# superbowl flow car vs den



## greenghost420 (Feb 7, 2016)

carolina screwed over and denver gets a td as the result. fucking weaksauce.....

whats good, les go carolina!


----------



## RickyBobby26 (Feb 7, 2016)

Let's go Denver!

I've got 5 pretend dollars that says Cam won't be dancing tonight. Any takers?

Just in fun guys.


----------



## greenghost420 (Feb 7, 2016)

RickyBobby26 said:


> Let's go Denver!
> 
> I've got 5 pretend dollars that says Cam won't be dancing tonight. Any takers?
> 
> Just in fun guys.


i take that bet. hell get in at least once!


----------



## RickyBobby26 (Feb 7, 2016)

greenghost420 said:


> i take that bet. hell get in at least once!


Alright, you're on.


----------



## RickyBobby26 (Feb 7, 2016)

Well shit, Cam's gonna score now.


----------



## RickyBobby26 (Feb 7, 2016)

#28 scored instead. But Cam had a couple big runs on that drive.
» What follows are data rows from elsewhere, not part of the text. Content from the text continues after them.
(* ===== verification/Dma.v ===== *)
(** * DMA channel management (arch/mips/jz4740/dma.c, mach-jz4740/dma.h)

    Six channels are handed out to drivers by device id; each has a software
    record ([jz_dma_chan]) and a set of hardware registers.  The model has the
    table, the registers and the interrupt lines that are held.  Accesses to
    channel records outside of the table are undefined ([None]). *)

From S2P Require Import Prelude.

#[local] Arguments Z.eqb : simpl never.
#[local] Arguments Z.ltb : simpl never.
#[local] Arguments Z.leb : simpl never.
#[local] Arguments Z.land : simpl never.
#[local] Arguments Z.lor : simpl never.
#[local] Arguments Z.testbit : simpl never.
#[local] Arguments Z.add : simpl never.
#[local] Arguments Z.of_nat : simpl never.

(** ** Constants *)

Definition MAX_DMA_NUM : Z := 6.
Definition IRQ_DMA_0 : Z := 32.
Definition EINVAL : Z := 22.
Definition ENODEV : Z := 19.

(** Device ids. *)
Definition DMA_ID_AUTO : Z := 9.
Definition DMA_ID_RAW_SET : Z := 10.
Definition DMA_ID_MAX : Z := 11.

Definition DMA_MODE_READ : Z := 0.
Definition DMA_MODE_WRITE : Z := 1.
Definition DMA_AUTOINIT : Z := 2.
Definition DMA_MODE_MASK : Z := 3.

Definition DMAC_DCMD_SAI : Z := 2 ^ 23.
Definition DMAC_DCMD_DAI : Z := 2 ^ 22.
Definition DMAC_DCMD_SWDH_MASK : Z := Z.shiftl 3 14.
Definition DMAC_DCMD_SWDH_32 : Z := 0.
Definition DMAC_DCMD_SWDH_8 : Z := Z.shiftl 1 14.
Definition DMAC_DCMD_SWDH_16 : Z := Z.shiftl 2 14.
Definition DMAC_DCMD_DWDH_MASK : Z := Z.shiftl 3 12.
Definition DMAC_DCMD_DWDH_32 : Z := 0.
Definition DMAC_DCMD_DWDH_8 : Z := Z.shiftl 1 12.
Definition DMAC_DCMD_DWDH_16 : Z := Z.shiftl 2 12.
Definition DMAC_DCMD_DS_BIT : Z := 8.
Definition DMAC_DCMD_DS_MASK : Z := Z.shiftl 7 8.
Definition DMAC_DCMD_DS_32BIT : Z := 0.
Definition DMAC_DCMD_DS_8BIT : Z := Z.shiftl 1 8.
Definition DMAC_DCMD_DS_16BIT : Z := Z.shiftl 2 8.
Definition DMAC_DCMD_DS_16BYTE : Z := Z.shiftl 3 8.
Definition DMAC_DCMD_DS_32BYTE : Z := Z.shiftl 4 8.
Definition DMAC_DCMD_TIE : Z := 2 ^ 1.
Definition DMAC_DCCSR_NDES : Z := 2 ^ 31.
Definition DMAC_DCCSR_AR : Z := 2 ^ 4.
Definition DMAC_DCCSR_TT : Z := 2 ^ 3.
Definition DMAC_DCCSR_HLT : Z := 2 ^ 2.
Definition DMAC_DCCSR_EN : Z := 2 ^ 0.
(** The mask bit of the interrupt itself. *)
Definition own_masked (s : intc) (irq : Z) : bool :=
  match chip_of irq with
  | intc_irq_type => Z.testbit (IMR s) irq
  | dma_irq_type =>
      match rd (dmac s) (irq - IRQ_DMA_0) with Some r => negb (Z.testbit (DCMD r) 1) | None => true end
  | gpio_irq_type =>
      match rd (PXIM s) ((irq - IRQ_GPIO_0) / 32) with
      | Some x => Z.testbit x ((irq - IRQ_GPIO_0) mod 32) | None => true end
  end.

(** The flag of pin [n]. *)
Definition pin_flag (s : intc) (n : Z) : bool :=
  match rd (PXFLG s) (n / 32) with Some x => Z.testbit x (n mod 32) | None => false end.

(** An interrupt gets through if neither it nor its source is masked. *)
Definition deliverable (s : intc) (irq : Z) : bool :=
  negb (own_masked s irq) && match parent irq with Some p => negb (own_masked s p) | None => true end.

Definition iwf (s : intc) : Prop :=
  length (PXIM s) = 4%nat /\ length (PXFLG s) = 4%nat /\ length (dmac s) = 6%nat.

Definition opens (o : chip_op) : bool :=
  match o with startup | enable => true | end_ st => idle st | _ => false end.
Definition closes (o : chip_op) : bool :=
  match o with shutdown | disable | ack => true | _ => false end.

(** The masks after a call. *)
Definition masked_after (o : chip_op) (irq : Z) (s : intc) (k : Z) : bool :=
  if closes o then (k =? irq) || own_masked s k
  else if opens o then negb ((k =? irq) || bool_decide (parent irq = Some k)) && own_masked s k
  else own_masked s k.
Rats!


----------



## greenghost420 (Feb 7, 2016)

good game so far. gonna be the sweetest pretend 5er eva lol


----------



## RickyBobby26 (Feb 7, 2016)

Yeah, looks like Carolina has finally found a way to deal with Von Miller.


----------



## greenghost420 (Feb 7, 2016)

got em right wheres we want em lol


----------



## greenghost420 (Feb 7, 2016)

oh fuck, fumbleeeeeeeeeeeeeeeeeeeeee, damn broncos!


----------



## RickyBobby26 (Feb 7, 2016)

Could Aquib Talib maybe set a Super Bowl record for most penalties by one player? He's got 3 penalties already.


----------



## RickyBobby26 (Feb 7, 2016)

Denver needs a TD here, not another fucking field goal.


----------



## greenghost420 (Feb 7, 2016)

manning...interception!!!! YES!


----------



## RickyBobby26 (Feb 7, 2016)

Dang we need some points here.


----------



## RickyBobby26 (Feb 7, 2016)

Very good game at the half.


----------



## guerrilla medic (Feb 7, 2016)

The Sheriff made less mistakes than the showboat.


----------



## KryptoBud (Feb 8, 2016)

Cam Newton should be ashamed of himself. How can you be backed up on your end of the field down by six with only a few minutes left in the fuckin super bowl fumble the ball and make no attempt to get it. His post game antics were just as sad, for some one who likes to show boat and carry on with choreographed dances when winning, showed no class when it didn't go his way.


----------